Six months ended June 30, 2004 compared to the six months ended June 30, 2003

 

Net Sales. Net sales increased by approximately $230.0 million, or 132.2%, from $174.0 million for the six months ended June 30, 2003 to $404.0 million for the six months ended June 30, 2004. Net of $220.2 million contribution to net sales from the acquired Alpha business for the six months ended June 30, 2004, Broder sales increased $9.8 million for the six months ended June 30, 2004 compared to the six months ended June 30, 2003. This increase resulted from the net impact of: (i) incremental 2004 revenue provided by TSM which was acquired in June 2003 (estimated impact of $4.2 million); (ii) a 9.5% increase in unit volume (estimated impact of $16.5 million) and (iii) the impact of an approximate 6.0% decrease in average selling price and product mix shift (estimated impact of $10.9 million). Within the six month period ended June 30, 2004, the trend of declining average selling prices began to stabilize in the second quarter.

 

Gross Profit. Gross profit increased by $44.8 million, or 165.3%, from $27.1 million for the six months ended June 30, 2003 to $71.9 million for the six months ended June 30, 2004. Net of $42.4 million contribution to gross profit from the acquired Alpha business, Broder gross profit increased $2.4 million for the six months ended June 30, 2004 compared to the six months ended June 30, 2003. This increase resulted from the net impact of: (i) the contribution to gross profit from TSM which was acquired in June 2003 (estimated impact of $0.4 million); (ii) the increase in unit volume (estimated impact of $2.7 million); and (iii) the net impact price and product mix.

 

Gross margin increased from 15.6% for the six months ended June 30, 2003 to 17.8% for the six months ended June 30, 2004. Net of the impact on gross margin resulting from the inclusion of Alpha in the six months ended June 30, 2004, gross margin increased from 15.6% to 16.1%. This increase is primarily the result of lower cost of goods sold, net of product mix shifts.

 

Warehousing, Selling and Administrative Expenses. Warehousing, selling and administrative expenses increased $35.8 million, or 136.1%, from $26.3 million for the six months ended June 30, 2003 to $62.1 million for the six months ended June 30, 2004. Approximately $6.9 million of the increase represents increased depreciation and amortization related to assets acquired in the acquisition of Alpha. The inclusion of Alpha operating expenses, excluding depreciation and amortization, accounts for approximately $25.1 million of the increase.
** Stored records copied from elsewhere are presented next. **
(** Interface names always fit.  For every value of the 32-bit veth counter,
    the names [aj-h<id>] and [aj-j<id>] pass the kernel's 15-byte limit, so no
    jail is refused a network because of its number. *)
Theorem veth_names_fit (id : Z) :
  0 <= id < 2 ^ 32 →
  validate_ifname ("aj-h" +:+ pretty id) = Ok tt ∧ validate_ifname ("aj-j" +:+ pretty id) = Ok tt.
Proof.
  intros Hid. pose proof (pretty_Z_len 9 id) as Hl. change (10 ^ Z.of_nat 10) with 10000000000 in Hl.
  specialize (Hl ltac:(lia)). unfold validate_ifname, IFNAMSIZ. rewrite !str_len_app.
  change (str_len "aj-h") with 4%nat. change (str_len "aj-j") with 4%nat.
  rewrite !app_cons. simpl str_is_empty.
  destruct (Nat.leb_spec 16 (4 + str_len (pretty id))%nat); [lia|]. done.
Qed.
Lemma veth_names_fit_witness :
  validate_ifname ("aj-h" +:+ pretty 4294967295) = Ok tt ∧ validate_ifname ("aj-j" +:+ pretty 4294967295) = Ok tt.
Proof. apply (veth_names_fit 4294967295). lia. Defined.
The remaining net increase is primarily the result of increased general and administrative costs of approximately $6.1 million associated with public company reporting obligations, higher distribution labor due to higher volume and recording a $0.6 million management fee accrual during the second quarter of 2004, partially offset by approximately $2.3 million in distribution labor, occupancy and other operating expense savings from the closure of the Wadesboro, Fullerton and Cleveland distribution centers during 2003 and approximately $0.7 million in corporate office consolidation savings resulting from the 2003 restructuring plan.

 

Restructuring Charges. As more fully described in note 9 to the consolidated financial statements, the Company recorded a restructuring charge of $9.1 million during 2003. Following the acquisition of Alpha in September 2003, the Company changed its inventory replenishment strategy of the combined company and performed a detailed review of the Company’s combined operations in order to identify areas of overlap and potential cost savings. As a result, the Company effected a restructuring plan designed to reduce its cost structure by closing certain distribution centers. During the fourth quarter of 2003, the Broder distribution center in Fullerton, CA was closed, as was the central hub facility in Wadesboro, NC. In addition, in connection with the acquisition of Alpha, the Company effected a restructuring plan to consolidate its corporate offices into Alpha’s Philadelphia, PA location and reduce its administrative workforce to eliminate duplicative functions. As a result of these 2003 restructuring plans, the Company recorded a charge of $9.1 million during 2003, and also as a result of these 2003 plans, the Company recorded an additional charge of $2.3 million during the six months ended June 30, 2004 for additional severance in accordance with SFAS No. 146, “Accounting for Costs Associated with Exit or Disposal Activities” and the non-cash write-off of assets disposed in connection with the integration.

 

Income from Operations. As a result of the factors described above, income from operations increased by approximately $6.8 million, from $0.8 million for the six months ended June 30, 2003 to $7.6 million for the six months ended June 30, 2004.

 

Interest and Other Expense. Interest expense increased by $10.0 million from $4.6 million for the six months ended June 30, 2003 to approximately $14.6 million the six months ended June 30, 2004. The net increase is due primarily to increased levels of indebtedness outstanding after the Transactions, including the $175.0 million of 11 1/4% Senior Notes outstanding during the three months ended June 30, 2004 (impact of $9.8 million, excluding the impact of amortization of capitalized financing costs), and the amortization of capitalized financing costs incurred in connection with the Transactions. Interest costs were also impacted by the net effect of interest on Subordinated Notes which were converted into common stock at the end of June 2003, and higher revolving debt levels necessary to support the incremental acquired Alpha business during the six months ended June 30, 2004. Other expense for the six months ended June 30, 2003 also includes a $1.9 million loss on the conversion of the previously mentioned Subordinated Notes. Other income for the six months ended June 30, 2004 also includes the effect of a favorable change in the fair value of interest rate swaps (impact of $1.1 million). As a result of the September 22, 2003 Transactions, we have significantly higher levels of outstanding indebtedness, and accordingly expect to report significantly higher levels of interest expense in the future.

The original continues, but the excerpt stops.